=== Begin Enclosure ===

(** X2: every frame the reader submits, on any input whatsoever, starts
    with the start marker, ends with the end marker, and holds no end marker
    before its last two bytes. *)
Theorem submitted_frames_are_delimited (env : nat -> interference)
  (ticks : list reader_tick) :
  Forall delimited (submitted (mjpeg_frame_reader env ticks reader_init)).
Proof.
  apply (reader_invariant env (fun st => Forall delimited (submitted st))).
  - intros st c _ HP _. cbn [after_chunk submitted].
    apply Forall_app. split; [exact HP|apply split_frames_delimited].
  - simpl. apply Nat.le_0_l.
  - constructor.
Qed.

(** X3: after every chunk the reader has handled, the accumulation buffer
    holds no extractable frame: a frame is submitted in the very turn whose
    read completes it. *)
Theorem no_complete_frame_left_waiting (env : nat -> interference)
  (ticks : list reader_tick) (st : reader_state) :
  (length (queue st) <= FRAME_BUFFER_SIZE)%nat ->
  can_extract (jpeg_data st) = false ->
  can_extract (jpeg_data (mjpeg_frame_reader env ticks st)) = false.
Proof.
  intros Hq Hst.
  apply (reader_invariant env
           (fun st => can_extract (jpeg_data st) = false)); auto.
  intros st' c _ _ _. cbn [after_chunk jpeg_data]. apply split_done.
Qed.

Lemma no_complete_frame_left_waiting_witness :
  can_extract
    (jpeg_data (mjpeg_frame_reader (fun _ => quiet)
                  (feed [[xff; xd8; x01]; [xff; xd9; xff; xd8; x02]])
                  reader_init)) = false.
Proof.
  apply (no_complete_frame_left_waiting (fun _ => quiet)
           (feed [[xff; xd8; x01]; [xff; xd9; xff; xd8; x02]]) reader_init).
  - simpl. apply Nat.le_0_l.
  - reflexivity.
Defined.

(** ** Chunk sizes, the end of the source, and truncated frames *)

Lemma concat_nonempty_nil (chunks : list bytes) :
  Forall (fun c => c <> []) chunks -> concat chunks = [] -> chunks = [].
Proof.
  intros Hne Hc. destruct chunks as [|c chunks]; [reflexivity|].
  inversion Hne as [|? ? Hc' _]; subst. simpl in Hc.
  apply app_eq_nil in Hc as [Hc _]. contradiction.
Qed.

(** X4: how the source cuts its bytes into reads does not matter: two
    sequences of non-empty chunks with the same concatenation leave the
    reader in the same state (same frames submitted, same queue, same
    bytes left over). *)
Theorem reader_ignores_chunk_sizes (env : nat -> interference)
  (chunks1 chunks2 : list bytes) (st : reader_state) :
  (length (queue st) <= FRAME_BUFFER_SIZE)%nat ->
  Forall (fun c => c <> []) chunks1 ->
  Forall (fun c => c <> []) chunks2 ->
  concat chunks1 = concat chunks2 ->
  mjpeg_frame_reader env (feed chunks1) st
  = mjpeg_frame_reader env (feed chunks2) st.
Proof.
  intros Hq H1 H2 Hcat.
  destruct chunks1 as [|c1 chunks1], chunks2 as [|c2 chunks2].
  - reflexivity.
  - symmetry in Hcat. now rewrite (concat_nonempty_nil _ H2 Hcat).
  - now rewrite (concat_nonempty_nil _ H1 Hcat).
  - rewrite !reader_feed by assumption. now rewrite Hcat.
Qed.

Lemma reader_ignores_chunk_sizes_witness :
  mjpeg_frame_reader (fun _ => quiet)
    (feed [[x00; xff]; [xd8; x01; xff]; [xd9; xff; xd8; xff; xd9; x02]])
    reader_init
  = mjpeg_frame_reader (fun _ => quiet)
      (feed [[x00; xff; xd8; x01; xff; xd9; xff; xd8; xff; xd9; x02]])
      reader_init.
Proof.
  apply (reader_ignores_chunk_sizes (fun _ => quiet)
           [[x00; xff]; [xd8; x01; xff]; [xd9; xff; xd8; xff; xd9; x02]]
           [[x00; xff; xd8; x01; xff; xd9; xff; xd8; xff; xd9; x02]]
           reader_init).
  - simpl. apply Nat.le_0_l.
  - repeat constructor; discriminate.
  - repeat constructor; discriminate.
  - reflexivity.
Defined.

(** X5: the reader's loop ends at the first turn that sees the stop signal,
    gets an empty read (source closed) or a read error; nothing the source
    would deliver after that turn is read or submitted. *)
Theorem reader_stops_at_end_of_source (env : nat -> interference)
  (before after : list reader_tick) (t : reader_tick) (st : reader_state) :
  ends_reader t ->
  mjpeg_frame_reader env (before ++ t :: after) st
  = mjpeg_frame_reader env before st.
Proof.
  intros Hend. revert st.
  induction before as [|t0 before IH]; intros st.
  - simpl. destruct Hend as [H|[H|H]]; rewrite H; [reflexivity| |];
      now destruct (stop_seen t).
  - simpl. destruct (stop_seen t0); [reflexivity|].
    destruct (read t0) as [[|b c]|]; try reflexivity.
    destruct (extract_frames _ _ _) as [st' raised].
    destruct raised; [reflexivity|apply IH].
Qed.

=== End Enclosure ===

## What you have to do:
When you reach this point, go back and write out each record above exactly.

## Answer for this exercise:
(** X2: every frame the reader submits, on any input whatsoever, starts
    with the start marker, ends with the end marker, and holds no end marker
    before its last two bytes. *)
Theorem submitted_frames_are_delimited (env : nat -> interference)
  (ticks : list reader_tick) :
  Forall delimited (submitted (mjpeg_frame_reader env ticks reader_init)).
Proof.
  apply (reader_invariant env (fun st => Forall delimited (submitted st))).
  - intros st c _ HP _. cbn [after_chunk submitted].
    apply Forall_app. split; [exact HP|apply split_frames_delimited].
  - simpl. apply Nat.le_0_l.
  - constructor.
Qed.

(** X3: after every chunk the reader has handled, the accumulation buffer
    holds no extractable frame: a frame is submitted in the very turn whose
    read completes it. *)
Theorem no_complete_frame_left_waiting (env : nat -> interference)
  (ticks : list reader_tick) (st : reader_state) :
  (length (queue st) <= FRAME_BUFFER_SIZE)%nat ->
  can_extract (jpeg_data st) = false ->
  can_extract (jpeg_data (mjpeg_frame_reader env ticks st)) = false.
Proof.
  intros Hq Hst.
  apply (reader_invariant env
           (fun st => can_extract (jpeg_data st) = false)); auto.
  intros st' c _ _ _. cbn [after_chunk jpeg_data]. apply split_done.
Qed.

Lemma no_complete_frame_left_waiting_witness :
  can_extract
    (jpeg_data (mjpeg_frame_reader (fun _ => quiet)
                  (feed [[xff; xd8; x01]; [xff; xd9; xff; xd8; x02]])
                  reader_init)) = false.
Proof.
  apply (no_complete_frame_left_waiting (fun _ => quiet)
           (feed [[xff; xd8; x01]; [xff; xd9; xff; xd8; x02]]) reader_init).
  - simpl. apply Nat.le_0_l.
  - reflexivity.
Defined.

(** ** Chunk sizes, the end of the source, and truncated frames *)

Lemma concat_nonempty_nil (chunks : list bytes) :
  Forall (fun c => c <> []) chunks -> concat chunks = [] -> chunks = [].
Proof.
  intros Hne Hc. destruct chunks as [|c chunks]; [reflexivity|].
  inversion Hne as [|? ? Hc' _]; subst. simpl in Hc.
  apply app_eq_nil in Hc as [Hc _]. contradiction.
Qed.

(** X4: how the source cuts its bytes into reads does not matter: two
    sequences of non-empty chunks with the same concatenation leave the
    reader in the same state (same frames submitted, same queue, same
    bytes left over). *)
Theorem reader_ignores_chunk_sizes (env : nat -> interference)
  (chunks1 chunks2 : list bytes) (st : reader_state) :
  (length (queue st) <= FRAME_BUFFER_SIZE)%nat ->
  Forall (fun c => c <> []) chunks1 ->
  Forall (fun c => c <> []) chunks2 ->
  concat chunks1 = concat chunks2 ->
  mjpeg_frame_reader env (feed chunks1) st
  = mjpeg_frame_reader env (feed chunks2) st.
Proof.
  intros Hq H1 H2 Hcat.
  destruct chunks1 as [|c1 chunks1], chunks2 as [|c2 chunks2].
  - reflexivity.
  - symmetry in Hcat. now rewrite (concat_nonempty_nil _ H2 Hcat).
  - now rewrite (concat_nonempty_nil _ H1 Hcat).
  - rewrite !reader_feed by assumption. now rewrite Hcat.
Qed.

Lemma reader_ignores_chunk_sizes_witness :
  mjpeg_frame_reader (fun _ => quiet)
    (feed [[x00; xff]; [xd8; x01; xff]; [xd9; xff; xd8; xff; xd9; x02]])
    reader_init
  = mjpeg_frame_reader (fun _ => quiet)
      (feed [[x00; xff; xd8; x01; xff; xd9; xff; xd8; xff; xd9; x02]])
      reader_init.
Proof.
  apply (reader_ignores_chunk_sizes (fun _ => quiet)
           [[x00; xff]; [xd8; x01; xff]; [xd9; xff; xd8; xff; xd9; x02]]
           [[x00; xff; xd8; x01; xff; xd9; xff; xd8; xff; xd9; x02]]
           reader_init).
  - simpl. apply Nat.le_0_l.
  - repeat constructor; discriminate.
  - repeat constructor; discriminate.
  - reflexivity.
Defined.

(** X5: the reader's loop ends at the first turn that sees the stop signal,
    gets an empty read (source closed) or a read error; nothing the source
    would deliver after that turn is read or submitted. *)
Theorem reader_stops_at_end_of_source (env : nat -> interference)
  (before after : list reader_tick) (t : reader_tick) (st : reader_state) :
  ends_reader t ->
  mjpeg_frame_reader env (before ++ t :: after) st
  = mjpeg_frame_reader env before st.
Proof.
  intros Hend. revert st.
  induction before as [|t0 before IH]; intros st.
  - simpl. destruct Hend as [H|[H|H]]; rewrite H; [reflexivity| |];
      now destruct (stop_seen t).
  - simpl. destruct (stop_seen t0); [reflexivity|].
    destruct (read t0) as [[|b c]|]; try reflexivity.
    destruct (extract_frames _ _ _) as [st' raised].
    destruct raised; [reflexivity|apply IH].
Qed.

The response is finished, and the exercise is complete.